Dan: We have a problem maybe with interpretations. I think most historians wince when they hear things like lessons of history, because they imagine some talk show host here in the United States saying that what the Munich agreement in 1938 taught us is we can never make agreements with dictators. In other words, it doesn’t teach specific things like that at all, and that’s a misuse of the idea. But what history does seem pretty good at is showing us what happens when lots of human beings get together, and let’s just, for example, panic or get scared. There’s certain ways that on individuals we can be very different person to person, but we devolve to the emotional mean when you take us in groups. And for me, history is a wonderful example of the power of things like mass hysteria and all the sorts of things that you can see, I think in our society right now. The perfect example is this whole question right now I think in the United States especially, but globally of what we used to call news when I was a kid, but what now maybe you would call propaganda. How do you figure out how to navigate your way around stuff like that?

The problem is that there are certain things that seem to resonate and recur.

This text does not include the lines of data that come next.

Lemma strip_Forall (P : N -> Prop) (s : str) : Forall P s -> Forall P (strip E s).
Proof.
  intros H. unfold strip, rstrip.
  apply Forall_rev, lstrip_Forall, Forall_rev, lstrip_Forall. exact H.
Qed.

Lemma lower_from_ascii (s : str) (i : nat) (rest : str) :
  Forall (fun c => (c < 128)%N) rest ->
  lower_from lower_beyond_ascii s i rest = map ascii_lower rest.
Proof.
  intros H. revert i. induction H as [|c rest Hc _ IH]; intros i; simpl; [reflexivity|].
  apply N.ltb_lt in Hc. rewrite Hc, IH. reflexivity.
Qed.

(** On ASCII strings [lower] maps [A-Z] to [a-z], whatever happens
    beyond ASCII. *)
Lemma lower_ascii (s : str) :
  Forall (fun c => (c < 128)%N) s -> lower s = map ascii_lower s.
Proof. apply lower_from_ascii. Qed.

(** *** The steps of the loop *)

Lemma main_loop_quit (l1 : str) (rest : list str) (t : terminal) :
  quits l1 = true ->
  loop (l1 :: rest) t = (Return tt, rest, show farewell (show ask_pattern t)).
Proof. intros H. cbn [main_loop]. rewrite H. reflexivity. Qed.

Lemma main_loop_round (l1 l2 : str) (rest : list str) (t : terminal) :
  quits l1 = false ->
  loop (l1 :: l2 :: rest) t
  = match call_test_pattern E (strip E l1) (str_eqb (lower (strip E l2)) (u "y"))
            (show ask_verbose (show ask_pattern t)) with
    | (Return _, t3) => loop rest (show separator t3)
    | (Raise e, t3) => (Raise e, rest, t3)
    end.
Proof. intros H. cbn [main_loop]. rewrite H. reflexivity. Qed.

Lemma call_syntax_error (pattern : str) (verbose : bool) (t : terminal)
    (d : Sre.diagnostic) :
  re_compile E pattern = Raise (Sre.re_error d) ->
  call_test_pattern E pattern verbose t
  = (Return tt,
     {| screen := screen t ++ [test_line (testing_pattern pattern); test_line spinning;
                               test_line (syntax_error d); test_line doesnt_compile];
        process := emit [testing_pattern pattern; spinning; syntax_error d;
                         doesnt_compile] (process t) |}).
Proof.
  intros Hc. unfold call_test_pattern.
  rewrite (test_pattern_syntax_error E pattern d verbose (process t) Hc).
  unfold emit at 1. cbn [stdout]. rewrite skipn_length_app. reflexivity.
Qed.

Lemma call_uncaught (pattern : str) (verbose : bool) (t : terminal) (e : Sre.exn) :
  re_compile E pattern = Raise e ->
  (forall d, e <> Sre.re_error d) ->
  call_test_pattern E pattern verbose t
  = (Raise e,
     {| screen := screen t ++ [test_line (testing_pattern pattern); test_line spinning];
        process := emit [testing_pattern pattern; spinning] (process t) |}).
Proof.
  intros Hc Hne. unfold call_test_pattern.
  rewrite (test_pattern_uncaught E pattern e verbose (process t) Hc Hne).
  unfold emit at 1. cbn [stdout]. rewrite skipn_length_app. reflexivity.
Qed.

(** A call returns unless [re.compile] raises something other than
    [re.error]. *)
Lemma call_returns (pattern : str) (verbose : bool) (t : terminal) :
  (forall e, re_compile E pattern = Raise e -> exists d, e = Sre.re_error d) ->
  exists t', call_test_pattern E pattern verbose t = (Return tt, t').
Proof.
  intros Hh. unfold call_test_pattern.
  destruct (test_pattern_cases E pattern verbose (process t))
    as [[compiled [Hc Hrun]] | [[d [Hc Hrun]] | [e [Hc [Hne Hrun]]]]].
  - rewrite Hrun. eexists. reflexivity.
  - rewrite Hrun. eexists. reflexivity.
  - destruct (Hh e Hc) as [d ->]. destruct (Hne d eq_refl).
Qed.

Lemma call_outcome (pattern : str) (verbose : bool) (t : terminal) :
  fst (call_test_pattern E pattern verbose t)
  = fst (test_pattern E pattern verbose (process t)).
Proof.
  unfold call_test_pattern.
  destruct (test_pattern E pattern verbose (process t)). reflexivity.
Qed.

(** *** The session as a whole *)

(** The word quit ends the session in any mix of upper and lower case
    and with white space around it: after the banner and the prompt
    only the farewell is printed, no test runs, and the rest of the
    input stays unread. *)
Theorem quit_in_any_case (l : str) (rest : list str) (t : terminal) :
  Forall (fun c => (c < 128)%N) l ->
  map ascii_lower (strip E l) = u "quit" ->
  main E lower_beyond_ascii (l :: rest) t
  = (Return tt, rest,
     {| screen := screen t ++ [banner; invitation; ask_pattern; farewell];
        process := process t |}).
Proof.
  intros Hascii Hquit. unfold main.
  rewrite main_loop_quit.
  - unfold show. cbn [screen process]. rewrite <- !app_assoc. reflexivity.
  - rewrite (lower_ascii _ (strip_Forall _ _ Hascii)), Hquit. reflexivity.
Qed.

(** A pattern that [re.compile] rejects with [re.error] costs one
    round: its four lines and the separator are printed, and the loop
    goes on with the next line of input; the heap and the random
    generator are as before the round. *)
Theorem session_survives_syntax_error (l1 l2 : str) (rest : list str) (t : terminal)
    (d : Sre.diagnostic) :
  quits l1 = false ->
  re_compile E (strip E l1) = Raise (Sre.re_error d) ->
  loop (l1 :: l2 :: rest) t
  = loop rest
      {| screen := screen t
                   ++ [ask_pattern; ask_verbose;
                       test_line (testing_pattern (strip E l1)); test_line spinning;
                       test_line (syntax_error d); test_line doesnt_compile;
                       separator];
         process := emit [testing_pattern (strip E l1); spinning; syntax_error d;
                          doesnt_compile] (process t) |}.
Proof.
  intros Hq Hc. rewrite (main_loop_round l1 l2 rest t Hq).
  rewrite (call_syntax_error _ _ _ d Hc).
  unfold show. cbn [screen process]. rewrite <- !app_assoc. reflexivity.
Qed.

(** Any other exception of [re.compile] ends the session on the spot:
    it leaves [main] after the two opening lines of the round, without
    separator or farewell, and the rest of the input stays unread. *)
Theorem uncaught_exception_ends_session (l1 l2 : str) (rest : list str) (t : terminal)
    (e : Sre.exn) :
  quits l1 = false ->
  re_compile E (strip E l1) = Raise e ->
  (forall d, e <> Sre.re_error d) ->
  loop (l1 :: l2 :: rest) t
  = (Raise e, rest,
     {| screen := screen t
                  ++ [ask_pattern; ask_verbose;
                      test_line (testing_pattern (strip E l1)); test_line spinning];
        process := emit [testing_pattern (strip E l1); spinning] (process t) |}).
Proof.
  intros Hq Hc Hne. rewrite (main_loop_round l1 l2 rest t Hq).
  rewrite (call_uncaught _ _ _ e Hc Hne).
  unfold show. cbn [screen process]. rewrite <- !app_assoc. reflexivity.
Qed.

(** White space around the typed pattern makes no difference, and
    neither does white space around the answer to the verbose
    prompt. *)
Theorem surrounding_whitespace_is_ignored (l1 l2 : str) (rest : list str)
    (t : terminal) :
  (forall stdin1, loop (l1 :: stdin1) t = loop (strip E l1 :: stdin1) t) /\
  (quits l1 = false ->
   loop (l1 :: l2 :: rest) t = loop (l1 :: strip E l2 :: rest) t).
Proof.
  split.
  - intros [|l stdin2]; cbn [main_loop]; rewrite !strip_idempotent;
      reflexivity.
  - intros Hq. rewrite !(main_loop_round l1 _ rest t Hq), strip_idempotent.
    reflexivity.
Qed.

Lemma main_loop_normal_exit (n : nat) :
  forall stdin t rest t',
    length stdin <= n ->
    loop stdin t = (Return tt, rest, t') ->
    exists rounds l pre,
      stdin = rounds ++ l :: rest /\
      Nat.Even (length rounds) /\
      quits l = true /\
      screen t' = pre ++ [ask_pattern; farewell].
Proof.
  induction n as [|n IH]; intros stdin t rest t' Hlen Hrun.
  - destruct stdin; [|simpl in Hlen; lia]. discriminate Hrun.
  - destruct stdin as [|l1 stdin1]; [discriminate Hrun|].
    destruct (quits l1) eqn:Hq.
    + rewrite (main_loop_quit l1 stdin1 t Hq) in Hrun.
      injection Hrun as <- <-.
      exists [], l1, (screen t). split; [reflexivity|].
      split; [exists 0; reflexivity|]. split; [exact Hq|].
      unfold show. cbn [screen]. rewrite <- app_assoc. reflexivity.
    + destruct stdin1 as [|l2 stdin2].
      { cbn [main_loop] in Hrun. rewrite Hq in Hrun. discriminate Hrun. }
      rewrite (main_loop_round l1 l2 stdin2 t Hq) in Hrun.
      destruct (call_test_pattern E (strip E l1) (str_eqb (lower (strip E l2)) (u "y"))
                  (show ask_verbose (show ask_pattern t))) as [[[]|e] t3];
        [|discriminate Hrun].
      apply IH in Hrun; [|simpl in Hlen; lia].
      destruct Hrun as [rounds [l [pre [-> [[k Hk] [Hl Hscreen]]]]]].
      exists (l1 :: l2 :: rounds), l, pre. split; [reflexivity|].
      split; [exists (S k); simpl; lia|]. split; assumption.
Qed.

(** The only normal end of the session is the farewell: when the loop
    returns, it has read a whole number of rounds and then a line that
    says quit, what follows that line is unread, and the farewell is
    the last line on the screen. *)
Theorem normal_exit_only_by_quit (stdin : list str) (t : terminal) (rest : list str)
    (t' : terminal) :
  loop stdin t = (Return tt, rest, t') ->
  exists rounds l pre,
    stdin = rounds ++ l :: rest /\
    Nat.Even (length rounds) /\
    quits l = true /\
    screen t' = pre ++ [ask_pattern; farewell].
Proof.
  intros Hrun. exact (main_loop_normal_exit (length stdin) stdin t rest t'
                        (Nat.le_refl _) Hrun).
Qed.

Lemma main_loop_exhausted (n : nat) :
  forall stdin t,
    length stdin <= n ->
    handled_rounds E lower_beyond_ascii stdin ->
    exists t' pre,
      loop stdin t = (Raise EOFError, [], t') /\
      screen t' = pre ++ [ask_pattern].
Proof.
  induction n as [|n IH]; intros stdin t Hlen Hh.
  - destruct stdin; [|simpl in Hlen; lia].
    eexists. exists (screen t). split; reflexivity.
  - destruct stdin as [|l1 [|l2 stdin2]].
    + eexists. exists (screen t). split; reflexivity.
    + destruct Hh.
    + destruct Hh as [Hq [Hc Hrest]].
      rewrite (main_loop_round l1 l2 stdin2 t Hq).
      destruct (call_returns (strip E l1) (str_eqb (lower (strip E l2)) (u "y"))
                  (show ask_verbose (show ask_pattern t)) Hc) as [t3 ->].
      apply IH; [simpl in Hlen; lia | exact Hrest].
Qed.

(** A session that never says quit, and whose patterns all compile or
    are rejected with [re.error], ends when the input does: the loop
    prompts for the next pattern and [input] raises [EOFError]. *)
Theorem input_exhausted_raises_EOFError (stdin : list str) (t : terminal) :
  handled_rounds E lower_beyond_ascii stdin ->
  exists t' pre,
    loop stdin t = (Raise EOFError, [], t') /\
    screen t' = pre ++ [ask_pattern].
Proof.
  intros Hh. exact (main_loop_exhausted (length stdin) stdin t (Nat.le_refl _) Hh).
Qed.

End MainFacts.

And to me, they seem valid when we’re talking about mass human psychological things, and invalid when we’re talking about very specific you know you can’t. It’s the old line about you should know that you shouldn’t invade Russia in the winter time. To me that’s a historical lesson, but specifically finding out about how to behave in certain circumstances doesn’t apply. So I just tend to think that circumstances are so different that certain things don’t apply, but human beings are relatively constant. I hate to fall back on a trope like that. But I think if I took … and I’ve always said this, if I take a human infant from now, they’re genetically the same as people from the past, you raised them in the 16th century and they’re going to enjoy watching public executions. It’s a context thing and I think what we get in groups, we revert to something that the Romans or the ancient Greek writers would completely understand, which is why I think those things are valuable because we haven’t changed that much, but you brought it up yourself. We’re living in an era where the communication levels are unprecedented, and so that makes some of the context moot because where’s the analogy for the times we live in now? Historically, I can’t think of anything.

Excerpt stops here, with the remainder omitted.